Harry Guo built a life that defined success in China. Born in 1971, he came of age in the 1990s, when China deepened its economic reforms. He taught himself computing and found his way into jobs in multinational firms and then Chinese internet giants. By his mid-40s, he was comfortably middle class. He and his wife paid off two mortgages early and sent their daughter to high school and college in Canada.
Then Mr. Guo was laid off. Now 55, he has not had a job in more than two years. It’s not for lack of trying. The supermarket near his Beijing apartment won’t hire cashiers over 50. The warehouse where he inquired about work turned him away. An acquaintance who runs a small business told him, with some embarrassment, that his age made him unemployable.
For decades, people like Mr. Guo — I call them the reform generation — felt they had struck a straightforward bargain with the system: Work hard, don’t criticize the government, and life will steadily improve.

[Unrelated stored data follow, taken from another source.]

(* ===== verification/MinHeap.v ===== *)
(** * The timer heap

    Models [libevent/minheap-internal.h], the binary heap that orders the
    events of an event base by their timeout, and [evutil_timercmp] of
    [include/event2/util.h].  Events are addresses; the position an event
    remembers ([ev_timeout_pos.min_heap_idx]) is a column of its own, [idx],
    because the heap writes it for every event it moves, and the timeouts are
    read through [timeout].  The array [p] has [a] slots of which the first
    [n] are in use; the others hold nothing that may be read. *)

From S2P Require Import Prelude.

Record timeval := mkTimeval { tv_sec : Z; tv_usec : Z }.

#[export] Instance timeval_eq_dec : EqDecision timeval.
Proof. solve_decision. Defined.

(** [evutil_timercmp(x, y, >)] *)
Definition timercmp_gt (x y : timeval) : bool :=
  if tv_sec x =? tv_sec y then tv_usec y <? tv_usec x else tv_sec y <? tv_sec x.

Record min_heap := mkHeap { hp : list (option Z); hn : Z; ha : Z }.

Section operations.
Variable timeout : Z -> timeval.

Definition min_heap_elem_greater (x y : Z) : bool := timercmp_gt (timeout x) (timeout y).

Definition min_heap_ctor_ : min_heap := mkHeap [] 0 0.
Definition min_heap_elem_init_ (e : Z) (idx : gmap Z Z) : gmap Z Z := <[e := -1]> idx.
Definition min_heap_empty_ (s : min_heap) : bool := hn s =? 0.
Definition min_heap_size_ (s : min_heap) : Z := hn s.

(** [s->p[i]] *)
Definition slot (s : min_heap) (i : Z) : outcome Z :=
  if (0 <=? i) && (i <? zlen (hp s)) then o ← deref (hp s !! Z.to_nat i); deref o else Crash.

Definition min_heap_top_ (s : min_heap) : outcome (option Z) :=
  if hn s =? 0 then Done None else e ← slot s 0; Done (Some e).

Definition min_heap_idx (idx : gmap Z Z) (e : Z) : outcome Z := deref (idx !! e).

Definition set_idx (idx : gmap Z Z) (e i : Z) : outcome (gmap Z Z) :=
  _ ← deref (idx !! e); Done (<[e := i]> idx).

(** [(s->p[i] = e)->ev_timeout_pos.min_heap_idx = i] *)
Definition place (s : min_heap) (idx : gmap Z Z) (i e : Z) : outcome (min_heap * gmap Z Z) :=
  if (0 <=? i) && (i <? zlen (hp s)) then
    idx ← set_idx idx e (i32 i);
    Done (mkHeap (<[Z.to_nat i := Some e]> (hp s)) (hn s) (ha s), idx)
  else Crash.

(** [mm_realloc(s->p, a * sizeof *p)]: the old slots are kept, the new ones
    are not initialised.  [mem] is whether memory is available. *)
Definition grow (p : list (option Z)) (a : Z) : list (option Z) :=
  ztake a p ++ replicate (Z.to_nat (a - zlen p)) None.

Definition min_heap_reserve_ (mem : bool) (s : min_heap) (n : Z) : Z * min_heap :=
  if ha s <? n then
    let a := if ha s =? 0 then 8 else u32 (ha s * 2) in
    let a := if a <? n then n else a in
    if mem then (0, mkHeap (grow (hp s) a) (hn s) a) else (-1, s)
  else (0, s).

(** The loop tests [hole_index && greater(p[parent], e)]; [||] and [&&] do
    not read [p[parent]] when the hole is at the top. *)
Fixpoint shift_up (fuel : nat) (s : min_heap) (idx : gmap Z Z) (hole_index e : Z)
    : outcome (min_heap * gmap Z Z) :=
  match fuel with
  | O => Crash
  | S fuel =>
      let parent := u32 (hole_index - 1) / 2 in
      if hole_index =? 0 then place s idx hole_index e else
      q ← slot s parent;
      if min_heap_elem_greater q e then
        '(s, idx) ← place s idx hole_index q;
        shift_up fuel s idx parent e
      else place s idx hole_index e
  end.

Definition min_heap_shift_up_ (s : min_heap) (idx : gmap Z Z) (hole_index e : Z)
    : outcome (min_heap * gmap Z Z) :=
  shift_up (S (Z.to_nat hole_index)) s idx hole_index e.

(** The [do ... while]: one move before the first test. *)
Definition min_heap_shift_up_unconditional_ (s : min_heap) (idx : gmap Z Z) (hole_index e : Z)
    : outcome (min_heap * gmap Z Z) :=
  let parent := u32 (hole_index - 1) / 2 in
  q ← slot s parent;
  '(s, idx) ← place s idx hole_index q;
  shift_up (S (Z.to_nat parent)) s idx parent e.

Fixpoint shift_down (fuel : nat) (s : min_heap) (idx : gmap Z Z) (hole_index e : Z)
    : outcome (min_heap * gmap Z Z) :=
  match fuel with
  | O => Crash
  | S fuel =>
      let min_child := u32 (2 * u32 (hole_index + 1)) in
      if hn s <? min_child then place s idx hole_index e else
      left ← (if min_child =? hn s then Done true
              else c ← slot s min_child; d ← slot s (min_child - 1);
                   Done (min_heap_elem_greater c d));
      let min_child := if (left : bool) then min_child - 1 else min_child in
      c ← slot s min_child;
      if negb (min_heap_elem_greater e c) then place s idx hole_index e else
      '(s, idx) ← place s idx hole_index c;
      shift_down fuel s idx min_child e
  end.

During the boom years, when China’s economy was growing in double digits, career opportunities were abundant as Chinese and multinational companies competed for talent. A job hop could mean a 30 percent raise. They were the first in their families to go to college, own apartments and rise through corporate ranks. They sent their children to tutors and schools abroad.

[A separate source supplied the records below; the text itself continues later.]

(* ===== verification/EventBase.v ===== *)
(** * The event base

    Models the core of [libevent/event.c] and [libevent/evmap.c]: events and
    their flags, the per-descriptor and per-signal maps, the active queues,
    timers in the heap of [MinHeap] and in common-timeout queues, adding,
    deleting, activating and finalizing events, and deferred callbacks.

    An [event_callback] is the first member of an [event], so both have the
    same address and are one record here ([EVLIST_INIT] tells them apart).
    Queues are lists of addresses; unlinking an element that is not linked is
    [Crash].  The field [min_heap_idx] is the column [hidx] ([MinHeap]); its
    union partner, the link in a common-timeout queue, is the queue itself.
    [kernel] and [ksig] record what the backend ([evsel], [evsigsel]) was told
    successfully.  All calls are made with the base lock held, by the thread
    that runs the loop: the wake-up of another thread and the wait for a
    callback that another thread is running are left out.  The environment
    gives the clock, whether allocations succeed, and whether the backend
    accepts a change. *)

From S2P Require Import Prelude MinHeap.

(** ** Constants *)

Definition EVLIST_TIMEOUT : Z := 0x01.
Definition EVLIST_INSERTED : Z := 0x02.
Definition EVLIST_ACTIVE : Z := 0x08.
Definition EVLIST_INTERNAL : Z := 0x10.
Definition EVLIST_ACTIVE_LATER : Z := 0x20.
Definition EVLIST_FINALIZING : Z := 0x40.
Definition EVLIST_INIT : Z := 0x80.
Definition EVLIST_ALL : Z := 0xff.

Definition EV_TIMEOUT : Z := 0x01.
Definition EV_READ : Z := 0x02.
Definition EV_WRITE : Z := 0x04.
Definition EV_SIGNAL : Z := 0x08.
Definition EV_PERSIST : Z := 0x10.
Definition EV_ET : Z := 0x20.
Definition EV_FINALIZE : Z := 0x40.
Definition EV_CLOSED : Z := 0x80.

(** [EV_READ|EV_WRITE|EV_CLOSED] *)
Definition EV_IO : Z := Z.lor EV_READ (Z.lor EV_WRITE EV_CLOSED).

Inductive closure :=
| EV_CLOSURE_EVENT
| EV_CLOSURE_EVENT_SIGNAL
| EV_CLOSURE_EVENT_PERSIST
| EV_CLOSURE_CB_SELF
| EV_CLOSURE_CB_FINALIZE
| EV_CLOSURE_EVENT_FINALIZE
| EV_CLOSURE_EVENT_FINALIZE_FREE.

#[export] Instance closure_eq_dec : EqDecision closure.
Proof. solve_decision. Defined.

Inductive del_mode :=
| EVENT_DEL_NOBLOCK | EVENT_DEL_BLOCK | EVENT_DEL_AUTOBLOCK | EVENT_DEL_EVEN_IF_FINALIZING.

(** ** Data *)

Record event := mkEvent {
  ev_flags : Z;
  ev_pri : Z;
  ev_closure : closure;
  ev_fd : Z;
  ev_events : Z;
  ev_res : Z;
  ev_timeout : timeval;
  ev_io_timeout : timeval;
  ev_ncalls : Z;
  ev_pncalls : option Z
}.

Definition set_ev_flags (x : event) (v : Z) : event :=
    mkEvent v (ev_pri x) (ev_closure x) (ev_fd x) (ev_events x) (ev_res x) (ev_timeout x)
    (ev_io_timeout x) (ev_ncalls x) (ev_pncalls x).
Definition set_ev_pri (x : event) (v : Z) : event :=
    mkEvent (ev_flags x) v (ev_closure x) (ev_fd x) (ev_events x) (ev_res x) (ev_timeout x)
    (ev_io_timeout x) (ev_ncalls x) (ev_pncalls x).
Definition set_ev_closure (x : event) (v : closure) : event :=
    mkEvent (ev_flags x) (ev_pri x) v (ev_fd x) (ev_events x) (ev_res x) (ev_timeout x)
    (ev_io_timeout x) (ev_ncalls x) (ev_pncalls x).
Definition set_ev_fd (x : event) (v : Z) : event :=
    mkEvent (ev_flags x) (ev_pri x) (ev_closure x) v (ev_events x) (ev_res x) (ev_timeout x)
    (ev_io_timeout x) (ev_ncalls x) (ev_pncalls x).
Definition set_ev_events (x : event) (v : Z) : event :=
    mkEvent (ev_flags x) (ev_pri x) (ev_closure x) (ev_fd x) v (ev_res x) (ev_timeout x)
    (ev_io_timeout x) (ev_ncalls x) (ev_pncalls x).
Definition set_ev_res (x : event) (v : Z) : event :=
    mkEvent (ev_flags x) (ev_pri x) (ev_closure x) (ev_fd x) (ev_events x) v (ev_timeout x)
    (ev_io_timeout x) (ev_ncalls x) (ev_pncalls x).
Definition set_ev_timeout (x : event) (v : timeval) : event :=
    mkEvent (ev_flags x) (ev_pri x) (ev_closure x) (ev_fd x) (ev_events x) (ev_res x) v
    (ev_io_timeout x) (ev_ncalls x) (ev_pncalls x).
Definition set_ev_io_timeout (x : event) (v : timeval) : event :=
    mkEvent (ev_flags x) (ev_pri x) (ev_closure x) (ev_fd x) (ev_events x) (ev_res x)
    (ev_timeout x) v (ev_ncalls x) (ev_pncalls x).
Definition set_ev_ncalls (x : event) (v : Z) : event :=
    mkEvent (ev_flags x) (ev_pri x) (ev_closure x) (ev_fd x) (ev_events x) (ev_res x)
    (ev_timeout x) (ev_io_timeout x) v (ev_pncalls x).
Definition set_ev_pncalls (x : event) (v : option Z) : event :=
    mkEvent (ev_flags x) (ev_pri x) (ev_closure x) (ev_fd x) (ev_events x) (ev_res x)
    (ev_timeout x) (ev_io_timeout x) (ev_ncalls x) v.

Record evmap_io := mkIo { io_events : list Z; nread : Z; nwrite : Z; nclose : Z }.

(** The array of slots: [entries[i]] is [NULL] where the map has no entry. *)
Record event_map (A : Type) := mkMap { entries : gmap Z A; nentries : Z }.
Arguments mkMap {A}.
Arguments entries {A}.
Arguments nentries {A}.
Definition event_io_map : Type := event_map evmap_io.
Definition event_signal_map : Type := event_map (list Z).

Record common_timeout_list := mkCtl {
  ctl_events : list Z; ctl_duration : timeval; ctl_timeout_event : Z
}.

(** [sig_frame] is the local variable [ncalls] of the signal closure that is
    running, with its identity; [ev_pncalls] points to such a variable. *)
Record event_base := mkBase {
  evs : gmap Z event;
  timeheap : min_heap;
  hidx : gmap Z Z;
  common_timeout_queues : list common_timeout_list;
  n_common_timeouts_allocated : Z;
  activequeues : list (list Z);
  active_later_queue : list Z;
  io : event_io_map;
  sigmap : event_signal_map;
  kernel : gmap Z Z;
  ksig : gset Z;
  event_count : Z;
  event_count_max : Z;
  event_count_active : Z;
  event_count_active_max : Z;
  virtual_event_count : Z;
  virtual_event_count_max : Z;
  event_gotterm : bool;
  event_break : bool;
  event_continue : bool;
  event_running_priority : Z;
  running_loop : bool;
  n_deferreds_queued : Z;
  current_event : option Z;
  sig_frame : option (Z * Z);
  sig_next : Z;
  tv_cache : timeval;
  tv_clock_diff : timeval;
  last_updated_clock_diff : Z;
  no_cache_time : bool;
  max_dispatch_time : timeval;
  max_dispatch_callbacks : Z;
  limit_callbacks_after_prio : Z
}.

The Chinese dream, much like the American one, was the expectation that those who worked hard could have a better life than their parents’ and that their children’s would be better than their own.
Now that dream is unraveling. There is little room for upward mobility and a strong downward pull. The housing market has contracted sharply. Private investment has slowed. Multinational companies shuttered or scaled back their operations. Layoffs have spread through technology, media, education and property-related industries since the pandemic, even though China’s official urban unemployment rate has hovered around 5 percent for years.